» **WORK ORDER**
The answer is a stretch of the material below, returned exactly: the line containing "[apply server_close_output|]. cbn.", the line containing "(Raise e, w') =>", and all lines between.
(Beginning of EXTRACTED MATERIAL)
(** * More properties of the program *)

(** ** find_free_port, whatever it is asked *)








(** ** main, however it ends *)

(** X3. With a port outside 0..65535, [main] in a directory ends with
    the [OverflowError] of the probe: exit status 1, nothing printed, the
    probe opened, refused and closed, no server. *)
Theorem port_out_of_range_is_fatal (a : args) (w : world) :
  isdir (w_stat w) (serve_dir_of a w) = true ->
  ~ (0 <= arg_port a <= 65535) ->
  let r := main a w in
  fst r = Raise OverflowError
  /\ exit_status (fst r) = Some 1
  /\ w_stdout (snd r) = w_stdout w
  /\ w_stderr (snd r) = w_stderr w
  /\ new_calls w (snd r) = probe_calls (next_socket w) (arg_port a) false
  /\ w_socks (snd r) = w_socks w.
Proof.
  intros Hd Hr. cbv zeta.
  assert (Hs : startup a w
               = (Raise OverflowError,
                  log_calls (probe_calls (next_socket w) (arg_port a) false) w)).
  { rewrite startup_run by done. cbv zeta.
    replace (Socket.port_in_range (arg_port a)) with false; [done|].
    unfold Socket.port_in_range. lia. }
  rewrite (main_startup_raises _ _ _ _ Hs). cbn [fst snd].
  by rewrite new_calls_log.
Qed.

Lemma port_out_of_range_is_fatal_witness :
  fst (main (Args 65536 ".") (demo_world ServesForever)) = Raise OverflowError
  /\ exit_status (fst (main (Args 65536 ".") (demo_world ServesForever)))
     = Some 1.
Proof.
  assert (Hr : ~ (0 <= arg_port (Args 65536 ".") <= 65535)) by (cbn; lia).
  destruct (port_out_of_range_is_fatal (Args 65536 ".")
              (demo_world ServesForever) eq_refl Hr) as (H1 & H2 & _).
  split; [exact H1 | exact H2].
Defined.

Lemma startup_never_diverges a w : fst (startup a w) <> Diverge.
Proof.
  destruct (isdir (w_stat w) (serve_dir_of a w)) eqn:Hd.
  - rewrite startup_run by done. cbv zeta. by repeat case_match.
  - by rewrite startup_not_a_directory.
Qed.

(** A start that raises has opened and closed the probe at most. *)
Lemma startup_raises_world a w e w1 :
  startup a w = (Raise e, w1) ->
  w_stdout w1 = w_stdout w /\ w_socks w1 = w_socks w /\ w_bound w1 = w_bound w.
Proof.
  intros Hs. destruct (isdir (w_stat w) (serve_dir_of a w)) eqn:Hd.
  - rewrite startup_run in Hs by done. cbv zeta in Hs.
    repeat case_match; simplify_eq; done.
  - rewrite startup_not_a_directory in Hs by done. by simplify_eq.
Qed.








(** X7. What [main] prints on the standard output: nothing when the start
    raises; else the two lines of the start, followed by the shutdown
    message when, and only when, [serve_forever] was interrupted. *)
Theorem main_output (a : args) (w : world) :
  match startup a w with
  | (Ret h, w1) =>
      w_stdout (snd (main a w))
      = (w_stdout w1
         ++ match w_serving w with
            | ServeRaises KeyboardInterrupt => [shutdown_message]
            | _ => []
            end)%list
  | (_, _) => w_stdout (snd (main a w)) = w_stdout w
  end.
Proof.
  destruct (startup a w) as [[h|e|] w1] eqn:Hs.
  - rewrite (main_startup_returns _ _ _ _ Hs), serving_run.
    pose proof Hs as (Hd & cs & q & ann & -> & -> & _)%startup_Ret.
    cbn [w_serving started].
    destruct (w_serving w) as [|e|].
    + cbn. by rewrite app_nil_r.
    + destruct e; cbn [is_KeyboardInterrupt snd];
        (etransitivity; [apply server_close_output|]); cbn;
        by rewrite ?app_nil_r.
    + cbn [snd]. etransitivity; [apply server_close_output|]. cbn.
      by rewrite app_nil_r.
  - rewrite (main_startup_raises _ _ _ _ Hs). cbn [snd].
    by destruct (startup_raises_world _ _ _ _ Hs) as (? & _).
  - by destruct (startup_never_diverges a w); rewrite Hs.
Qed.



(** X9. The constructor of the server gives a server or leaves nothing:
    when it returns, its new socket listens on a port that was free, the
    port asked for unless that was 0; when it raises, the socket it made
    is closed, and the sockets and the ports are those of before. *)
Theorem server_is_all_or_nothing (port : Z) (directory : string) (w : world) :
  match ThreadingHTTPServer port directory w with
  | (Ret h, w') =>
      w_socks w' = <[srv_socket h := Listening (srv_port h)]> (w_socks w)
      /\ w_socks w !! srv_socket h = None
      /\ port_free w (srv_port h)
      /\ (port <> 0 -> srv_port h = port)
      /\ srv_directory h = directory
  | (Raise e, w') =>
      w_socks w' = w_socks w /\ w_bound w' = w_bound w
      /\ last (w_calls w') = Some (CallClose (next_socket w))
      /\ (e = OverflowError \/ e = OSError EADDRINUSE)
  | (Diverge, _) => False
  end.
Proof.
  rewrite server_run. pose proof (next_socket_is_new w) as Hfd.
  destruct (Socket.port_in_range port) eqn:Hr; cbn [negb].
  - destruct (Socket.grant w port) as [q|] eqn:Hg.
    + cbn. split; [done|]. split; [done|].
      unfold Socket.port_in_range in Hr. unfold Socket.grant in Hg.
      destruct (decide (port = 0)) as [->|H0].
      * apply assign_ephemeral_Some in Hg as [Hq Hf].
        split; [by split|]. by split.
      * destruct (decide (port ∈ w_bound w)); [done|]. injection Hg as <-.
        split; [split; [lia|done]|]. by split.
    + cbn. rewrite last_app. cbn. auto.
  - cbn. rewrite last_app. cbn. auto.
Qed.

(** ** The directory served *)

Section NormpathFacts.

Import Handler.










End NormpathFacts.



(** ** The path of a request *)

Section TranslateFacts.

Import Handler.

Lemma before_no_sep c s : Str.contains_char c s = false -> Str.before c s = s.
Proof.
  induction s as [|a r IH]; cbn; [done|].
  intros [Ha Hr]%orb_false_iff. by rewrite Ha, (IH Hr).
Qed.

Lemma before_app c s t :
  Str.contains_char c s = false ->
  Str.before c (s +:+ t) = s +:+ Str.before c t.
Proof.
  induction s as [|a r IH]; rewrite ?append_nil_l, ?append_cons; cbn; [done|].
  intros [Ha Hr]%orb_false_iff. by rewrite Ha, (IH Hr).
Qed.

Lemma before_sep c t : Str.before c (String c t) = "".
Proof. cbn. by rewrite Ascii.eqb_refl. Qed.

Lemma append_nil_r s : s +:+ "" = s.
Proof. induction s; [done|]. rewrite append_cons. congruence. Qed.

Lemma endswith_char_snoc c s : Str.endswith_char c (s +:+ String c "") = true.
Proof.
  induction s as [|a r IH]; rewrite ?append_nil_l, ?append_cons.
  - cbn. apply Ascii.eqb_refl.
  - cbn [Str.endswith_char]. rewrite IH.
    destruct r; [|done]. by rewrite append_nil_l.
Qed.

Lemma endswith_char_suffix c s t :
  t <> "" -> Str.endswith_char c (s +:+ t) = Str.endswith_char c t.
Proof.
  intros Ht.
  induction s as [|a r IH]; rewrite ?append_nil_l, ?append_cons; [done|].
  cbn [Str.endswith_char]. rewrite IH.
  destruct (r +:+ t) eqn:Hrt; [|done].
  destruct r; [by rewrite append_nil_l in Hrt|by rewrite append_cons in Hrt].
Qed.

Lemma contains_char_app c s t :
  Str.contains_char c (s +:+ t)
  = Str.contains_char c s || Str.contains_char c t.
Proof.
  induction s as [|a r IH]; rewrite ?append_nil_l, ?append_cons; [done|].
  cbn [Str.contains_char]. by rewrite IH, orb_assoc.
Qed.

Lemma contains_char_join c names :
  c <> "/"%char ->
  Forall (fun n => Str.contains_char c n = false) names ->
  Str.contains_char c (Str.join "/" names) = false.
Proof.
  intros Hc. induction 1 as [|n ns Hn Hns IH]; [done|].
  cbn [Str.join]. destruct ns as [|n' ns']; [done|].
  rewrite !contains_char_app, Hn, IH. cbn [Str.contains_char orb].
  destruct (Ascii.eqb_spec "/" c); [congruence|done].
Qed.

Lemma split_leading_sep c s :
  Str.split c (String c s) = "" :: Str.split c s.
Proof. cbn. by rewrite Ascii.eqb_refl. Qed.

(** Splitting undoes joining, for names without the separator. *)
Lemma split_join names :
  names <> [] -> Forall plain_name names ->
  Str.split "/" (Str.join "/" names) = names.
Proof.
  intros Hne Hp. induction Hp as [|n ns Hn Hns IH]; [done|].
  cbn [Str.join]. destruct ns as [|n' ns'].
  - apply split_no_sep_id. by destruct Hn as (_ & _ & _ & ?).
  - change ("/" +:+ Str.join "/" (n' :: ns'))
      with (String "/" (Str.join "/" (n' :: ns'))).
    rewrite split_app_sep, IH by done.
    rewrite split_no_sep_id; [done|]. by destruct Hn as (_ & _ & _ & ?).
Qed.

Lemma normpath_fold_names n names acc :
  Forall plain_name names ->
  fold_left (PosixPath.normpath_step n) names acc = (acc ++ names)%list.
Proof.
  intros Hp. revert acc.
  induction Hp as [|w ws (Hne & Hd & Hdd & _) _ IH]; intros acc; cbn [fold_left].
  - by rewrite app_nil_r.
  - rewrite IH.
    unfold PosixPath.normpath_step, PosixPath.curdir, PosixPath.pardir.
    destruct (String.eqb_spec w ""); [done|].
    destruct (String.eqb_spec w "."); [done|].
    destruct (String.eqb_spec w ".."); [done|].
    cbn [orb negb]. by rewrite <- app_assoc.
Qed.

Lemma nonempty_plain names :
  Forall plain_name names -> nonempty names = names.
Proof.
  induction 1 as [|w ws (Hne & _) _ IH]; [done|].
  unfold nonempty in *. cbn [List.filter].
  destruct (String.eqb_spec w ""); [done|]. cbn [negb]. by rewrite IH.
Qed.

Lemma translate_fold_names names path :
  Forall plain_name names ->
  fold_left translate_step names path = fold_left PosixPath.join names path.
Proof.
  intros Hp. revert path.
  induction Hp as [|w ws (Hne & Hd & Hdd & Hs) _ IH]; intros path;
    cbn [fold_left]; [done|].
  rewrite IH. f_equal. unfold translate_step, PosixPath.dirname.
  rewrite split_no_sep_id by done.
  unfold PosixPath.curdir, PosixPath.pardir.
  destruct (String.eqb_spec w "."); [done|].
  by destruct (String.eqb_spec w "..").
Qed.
(End of EXTRACTED MATERIAL)
» **RESPONSE FOR THIS EXERCISE**
    + cbn [snd]. etransitivity; [apply server_close_output|]. cbn.
      by rewrite app_nil_r.
  - rewrite (main_startup_raises _ _ _ _ Hs). cbn [snd].
    by destruct (startup_raises_world _ _ _ _ Hs) as (? & _).
  - by destruct (startup_never_diverges a w); rewrite Hs.
Qed.



(** X9. The constructor of the server gives a server or leaves nothing:
    when it returns, its new socket listens on a port that was free, the
    port asked for unless that was 0; when it raises, the socket it made
    is closed, and the sockets and the ports are those of before. *)
Theorem server_is_all_or_nothing (port : Z) (directory : string) (w : world) :
  match ThreadingHTTPServer port directory w with
  | (Ret h, w') =>
      w_socks w' = <[srv_socket h := Listening (srv_port h)]> (w_socks w)
      /\ w_socks w !! srv_socket h = None
      /\ port_free w (srv_port h)
      /\ (port <> 0 -> srv_port h = port)
      /\ srv_directory h = directory
  | (Raise e, w') =>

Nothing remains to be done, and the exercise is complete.